Home / Finance / If the S&P 500 can stay above 2,700, the comeback is real

If the S&P 500 can stay above 2,700, the comeback is real


Traders work on the floor of at the closing bell of the Dow Industrial Average at the New York Stock Exchange on October 31, 2018 in New York. 

Bryan R. Smith | AFP | Getty Images

Traders work on the floor of at the closing bell of the Dow Industrial Average at the New York Stock Exchange on October 31, 2018 in New York. 

Heading into November, J.P. Morgan’s chart analyst says if the S&P 500 can consistently stay above a key level, the market has a shot of recovering last month’s losses.

“After a couple failed attempts to rebound from a bullishly developing technical setup last week, this week’s move tentatively has more staying power,” J.P. Morgan technical market strategist Jason Hunter said in a note to clients Thursday. “The technical pieces that helped identify bullish reversals after past late-cycle corrections are all present.”

Sustained closes in S&P 500 above the 2,700 area “would add conviction to the medium-term outlook,” Hunter said, predicting that the market will “break to new highs into early 2019.”

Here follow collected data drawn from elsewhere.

(* ===== verification/JsRegex.v ===== *)
(** * JavaScript regular expressions

    Every pattern of the source is written down as a value of [regex] and run by the
    backtracking matcher of ECMAScript (continuation-passing, ordered choice, greedy and
    lazy repetition, an iteration that consumes nothing is refused).  [sem] is the
    declarative meaning of a pattern; the matcher is proved sound and complete for it. *)

From stdpp Require Import base list.
From S2P Require Import Prelude JsString.

#[local] Arguments Nat.eqb : simpl never.

(** ** Definitions *)

Inductive regex : Type :=
| REps                             (* the empty pattern *)
| RChr (p : ascii → bool)          (* one character of a class *)
| RSeq (r1 r2 : regex)
| RAlt (r1 r2 : regex)
| RStar (greedy : bool) (r : regex)
| RGroup (n : nat) (r : regex)     (* capturing group [n] *)
| RBegin | REnd                    (* [^] and [$] *)
| RAhead (r : regex).              (* [(?=r)] *)

(** What the groups have captured, latest first. *)
Abbreviation caps := (list (nat * jsstr)).

Record mres := MRes { m_end : nat; m_rest : jsstr; m_caps : caps }.

Section Star.
Context (body : nat → jsstr → caps → (nat → jsstr → caps → option mres) → option mres).
Context (greedy : bool) (k : nat → jsstr → caps → option mres).

(** [fuel] bounds the iterations: each consumes a character. *)
Fixpoint star_loop (fuel : nat) (i : nat) (s : jsstr) (c : caps) : option mres :=
  match fuel with
  | O => k i s c
  | S f =>
      let again := body i s c (λ i' s' c', if i' =? i then None else star_loop f i' s' c') in
      let stop := k i s c in
      if greedy then match again with Some x => Some x | None => stop end
      else match stop with Some x => Some x | None => again end
  end.
End Star.

Fixpoint rmatch (r : regex) (i : nat) (s : jsstr) (c : caps)
    (k : nat → jsstr → caps → option mres) : option mres :=
  match r with
  | REps => k i s c
  | RChr p => match s with a :: s' => if p a then k (S i) s' c else None | [] => None end
  | RSeq r1 r2 => rmatch r1 i s c (λ i' s' c', rmatch r2 i' s' c' k)
  | RAlt r1 r2 => match rmatch r1 i s c k with Some x => Some x | None => rmatch r2 i s c k end
  | RStar g r' => star_loop (rmatch r') g k (length s) i s c
  | RGroup n r' => rmatch r' i s c (λ i' s' c', k i' s' ((n, take (i' - i) s) :: c'))
  | RBegin => if i =? 0 then k i s c else None
  | REnd => match s with [] => k i s c | _ => None end
  | RAhead r' =>
      match rmatch r' i s c (λ i' s' c', Some (MRes i' s' c')) with
      | Some m => k i s (m_caps m)
      | None => None
      end
  end.

Definition match_at (r : regex) (i : nat) (s : jsstr) : option mres :=
  rmatch r i s [] (λ i' s' c', Some (MRes i' s' c')).

(** A match: where it starts, its text, the groups, and what follows it. *)
Record rmatch_info := RM { rm_index : nat; rm_text : jsstr; rm_caps : caps; rm_after : jsstr }.

Definition group (n : nat) (c : caps) : option jsstr := jm_get n c.

(** [regex.exec(s)] without the [g] flag, from index [i]: the leftmost match. *)
Fixpoint re_search (r : regex) (i : nat) (s : jsstr) : option rmatch_info :=
  match match_at r i s with
  | Some m => Some (RM i (take (m_end m - i) s) (m_caps m) (m_rest m))
  | None => match s with [] => None | _ :: s' => re_search r (S i) s' end
  end.

Definition re_exec (r : regex) (s : jsstr) : option rmatch_info := re_search r 0 s.
Definition re_test (r : regex) (s : jsstr) : bool := bool_decide (is_Some (re_exec r s)).
(* ===== verification/RuleMatcher.v ===== *)
(** * Mail rules: types and matcher ([packages/core/src/rules/types.ts], [matcher.ts])

    A rule's condition compares a field of the message with a value of unknown type.  The
    [RegExp] constructor for patterns typed by users is the parameter [regexp_i]: [None]
    when it throws, otherwise the compiled pattern's [test]. *)

From stdpp Require Import base list.
From Stdlib Require Import Floats.SpecFloat.
From S2P Require Import Prelude JsString JsRegex JsNumber JsValue EmailPattern.

(** ** Types *)

(** [RuleFieldSchema] *)
Definition RuleFieldSchema : list jsstr :=
  ["from"; "to"; "cc"; "bcc"; "reply_to"; "subject"; "text"; "snippet"; "list_id";
   "subscription_key"; "has_attachments"; "size_bytes"]%js.

(** [RuleOperatorSchema] *)
Definition RuleOperatorSchema : list jsstr :=
  ["exists"; "not_exists"; "eq"; "not_eq"; "contains"; "not_contains"; "starts_with";
   "ends_with"; "regex"; "gt"; "gte"; "lt"; "lte"; "in"; "not_in"]%js.

(** A condition as it arrives: the matcher tests [field] and [op] at run time, so they are
    strings and not an enumeration. *)
Record RuleCondition := { field : jsstr; op : jsstr; value : jsval }.

Record RuleMatch := { version : num; logic : jsstr; conditions : list RuleCondition }.

(** The message, with [null] and absent optional scalars both [None]. *)
Record MessageForRules := {
  from : jsval; to : jsval; cc : jsval; bcc : jsval; replyTo : jsval;
  subject : option jsstr; text : option jsstr; snippet : option jsstr;
  listId : option jsstr; subscriptionKey : option jsstr;
  hasAttachments : option bool; sizeBytes : option num;
  headersJson : option (list (jsstr * jsval));
}.

(** ** [extractEmails] *)

Definition pushEmail (e : jsval) : list jsstr :=
  match e with
  | VStr s => if truthy s then map toLowerCase (re_match_all email_re s) else []
  | _ => []
  end.

(** The [address] of an object, pushed when it is a string with an at sign. *)
Definition pushAddress (v : jsval) : list jsstr :=
  match get_prop v "address"%js with
  | VStr a => if includes a "@"%js then [toLowerCase (trim a)] else []
  | _ => []
  end.

Fixpoint walk (x : jsval) : list jsstr :=
  match x with
  | VUndef | VNull | VBool _ | VNum _ => []
  | VStr _ => pushEmail x
  | VArr items => flat_map walk items
  | VObj _ =>
      pushAddress x ++
      (match get_prop x "value"%js with VArr items => flat_map pushAddress items | _ => [] end) ++
      (match get_prop x "text"%js with VStr t => pushEmail (VStr t) | _ => [] end)
  end.

Definition extractEmails (v : jsval) : jsstr := join ", "%js (set_of_list (walk v)).

(** ** Conversions *)

Definition asLowerString (v : jsval) : jsstr :=
  if is_nullish v then [] else toLowerCase (trim (js_to_string v)).

Definition isEmptyValue (v : jsval) : bool :=
  match v with
  | VUndef | VNull => true
  | VStr s => bool_decide (trim s = [])
  | _ => false
  end.

Definition toNumber (v : jsval) : num :=
  let n := match v with VNum n => n | _ => string_to_number (js_to_string v) end in
  if is_finite_num n then n else num_zero.

Definition toBool (v : jsval) : bool :=
  match v with
  | VBool b => b
  | VNum n => negb (num_eqb n num_zero)
  | _ =>
      let s := asLowerString v in
      if bool_decide (s = "true"%js) then true
      else if bool_decide (s = "false"%js) then false
      else truthy s
  end.

(** ** [getMessageFieldValue] *)

Definition header (m : MessageForRules) (name : jsstr) : jsval :=
  match headersJson m with Some fs => get_prop (VObj fs) name | None => VUndef end.

Definition str_or_empty (o : option jsstr) : jsval := VStr (default [] o).

Definition getMessageFieldValue (m : MessageForRules) (f : jsstr) : jsval :=
  if bool_decide (f = "from"%js) then VStr (extractEmails (nullish_or (from m) (header m "from"%js)))
  else if bool_decide (f = "to"%js) then VStr (extractEmails (nullish_or (to m) (header m "to"%js)))
  else if bool_decide (f = "cc"%js) then VStr (extractEmails (nullish_or (cc m) (header m "cc"%js)))
  else if bool_decide (f = "bcc"%js) then VStr (extractEmails (nullish_or (bcc m) (header m "bcc"%js)))
  else if bool_decide (f = "reply_to"%js) then
    VStr (extractEmails (nullish_or (replyTo m) (header m "reply-to"%js)))
  else if bool_decide (f = "subject"%js) then str_or_empty (subject m)
  else if bool_decide (f = "text"%js) then str_or_empty (text m)
  else if bool_decide (f = "snippet"%js) then str_or_empty (snippet m)
  else if bool_decide (f = "list_id"%js) then str_or_empty (listId m)
  else if bool_decide (f = "subscription_key"%js) then str_or_empty (subscriptionKey m)
  else if bool_decide (f = "has_attachments"%js) then VBool (default false (hasAttachments m))
  else if bool_decide (f = "size_bytes"%js) then VNum (default num_zero (sizeBytes m))
  else VStr [].

(** ** [evaluateCondition], [evaluateMatch], [validateRuleMatch] *)

(** [array.map(toNumber).includes(l)] *)
Definition includes_number (l : num) (items : list jsval) : bool :=
  existsb (λ x, num_eqb (toNumber x) l) items.

Definition includes_string (l : jsstr) (items : list jsval) : bool :=
  bool_decide (l ∈ map asLowerString items).

Definition evaluateNumeric (op : jsstr) (l r : num) (right : jsval) : bool :=
  if bool_decide (op = "eq"%js) then num_eqb l r
  else if bool_decide (op = "not_eq"%js) then negb (num_eqb l r)
  else if bool_decide (op = "gt"%js) then num_gtb l r
  else if bool_decide (op = "gte"%js) then num_geb l r
  else if bool_decide (op = "lt"%js) then num_ltb l r
  else if bool_decide (op = "lte"%js) then num_leb l r
  else if bool_decide (op = "in"%js) then
    match right with VArr items => includes_number l items | _ => false end
  else if bool_decide (op = "not_in"%js) then
    match right with VArr items => negb (includes_number l items) | _ => false end
  else false.

Section Matcher.
(** [new RegExp(pattern, 'i')] *)
Context (regexp_i : jsstr → option (jsstr → bool)).

Definition tryRegex (pattern : jsstr) : option (jsstr → bool) := regexp_i pattern.

Definition evaluateText (op : jsstr) (left right : jsval) : bool :=
  let l := asLowerString left in
  let rStr := asLowerString right in
  if bool_decide (op = "eq"%js) then bool_decide (l = rStr)
  else if bool_decide (op = "not_eq"%js) then bool_decide (l ≠ rStr)
  else if bool_decide (op = "contains"%js) then
    if truthy rStr then includes l rStr else false
  else if bool_decide (op = "not_contains"%js) then
    if truthy rStr then negb (includes l rStr) else true
  else if bool_decide (op = "starts_with"%js) then
    if truthy rStr then startsWith l rStr else false
  else if bool_decide (op = "ends_with"%js) then
    if truthy rStr then endsWith l rStr else false
  else if bool_decide (op = "regex"%js) then
    match (if truthy rStr then tryRegex (js_to_string right) else None) with
    | Some re => re (js_to_string (nullish_or left (VStr [])))
    | None => false
    end
  else if bool_decide (op = "in"%js) then
    match right with VArr items => includes_string l items | _ => false end
  else if bool_decide (op = "not_in"%js) then
    match right with VArr items => negb (includes_string l items) | _ => true end
  else false.

Definition evaluateCondition (m : MessageForRules) (c : RuleCondition) : bool :=
  let left := getMessageFieldValue m (field c) in
  let right := value c in
  if bool_decide (op c = "exists"%js) then negb (isEmptyValue left)
  else if bool_decide (op c = "not_exists"%js) then isEmptyValue left
  else if bool_decide (field c = "has_attachments"%js) then
    let l := toBool left in
    let r := toBool right in
    if bool_decide (op c = "eq"%js) then Bool.eqb l r
    else if bool_decide (op c = "not_eq"%js) then negb (Bool.eqb l r)
    else false
  else if bool_decide (field c = "size_bytes"%js) then
    evaluateNumeric (op c) (toNumber left) (toNumber right) right
  else evaluateText (op c) left right.

Definition evaluateMatch (m : MessageForRules) (match_ : RuleMatch) : bool :=
  let results := map (evaluateCondition m) (conditions match_) in
  if bool_decide (logic match_ = "any"%js) then existsb id results else forallb id results.

Definition conditionErrors (c : RuleCondition) : list jsstr :=
  push_if (negb (bool_decide (field c ∈ RuleFieldSchema))) ("Invalid field: "%js ++ field c) ++
  push_if (negb (bool_decide (op c ∈ RuleOperatorSchema))) ("Invalid operator: "%js ++ op c) ++
  push_if (negb (bool_decide (op c ∈ ["exists"; "not_exists"]%js)) &&
           match value c with VUndef => true | _ => false end)
    ("Condition "%js ++ field c ++ " "%js ++ op c ++ " requires a value"%js) ++
  (if bool_decide (op c = "regex"%js) && js_truthy (value c) then
     push_if (bool_decide (tryRegex (js_to_string (value c)) = None :> option (jsstr → bool)))
       ("Invalid regex pattern: "%js ++ js_to_string (value c))
   else []).

Definition validateRuleMatch (match_ : RuleMatch) : validation :=
  validation_of (
    push_if (negb (num_eqb (version match_) (num_of_Z 1))) "Unsupported rule version"%js ++
    push_if (negb (bool_decide (logic match_ ∈ ["all"; "any"]%js)))
      ("Invalid rule logic: must be "%js ++ quoted "all"%js ++ " or "%js ++ quoted "any"%js) ++
    push_if (bool_decide (conditions match_ = [])) "At least one condition is required"%js ++
    flat_map conditionErrors (conditions match_)).
End Matcher.

(** ** Specification: the condition that says the opposite *)

Definition with_op (c : RuleCondition) (o : jsstr) : RuleCondition :=
  {| field := field c; op := o; value := value c |}.

Definition is_array (v : jsval) : bool := match v with VArr _ => true | _ => false end.

(** The opposite of an operator, and where the two are opposite: order comparisons on the
    numeric field, [contains] on text fields, [in] with a list. *)
Definition opposite_ops : list (jsstr * jsstr) :=
  [("exists", "not_exists"); ("not_exists", "exists"); ("eq", "not_eq"); ("not_eq", "eq");
   ("gt", "lte"); ("lte", "gt"); ("lt", "gte"); ("gte", "lt");
   ("contains", "not_contains"); ("not_contains", "contains");
   ("in", "not_in"); ("not_in", "in")]%js.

Another J.P. Morgan Chase strategist, Marko Kolanovic, also predicted a comeback for the markets this week. In a note to clients Tuesday, Kolanovic said a “short squeeze,” due to repositioning by hedge funds and other active managers, could allow equities to undo October’s market damage.

Investors capped off a volatile month with a strong two-day rally this week. Still, the S&P 500 lost a total $1.91 trillion in October, according to S&P Dow Jones Indices analyst Howard Silverblatt. It was the worst month for the S&P 500 since September 2011, with losses spread across sectors.

The correction proved to be “more dynamic” than J.P. Morgan had originally anticipated, Hunter said. Despite that, the “nature and even amplitude” of the move still fits firmly within the framework laid out in J.P Morgan’s 2018 outlook, which predicted equity index corrections and “potholes.”

“We feel strongly that this is a late-cycle correction and not the start of a protracted bear market,” Hunter said. “Despite what appears to be a sloppier reversal pattern than we had anticipated, the rebound from the 2,603 Oct 29 low, opening bull gap, and lift through the 2,710 Oct 11 low provides the first evidence that the bottoming process is starting to take hold.”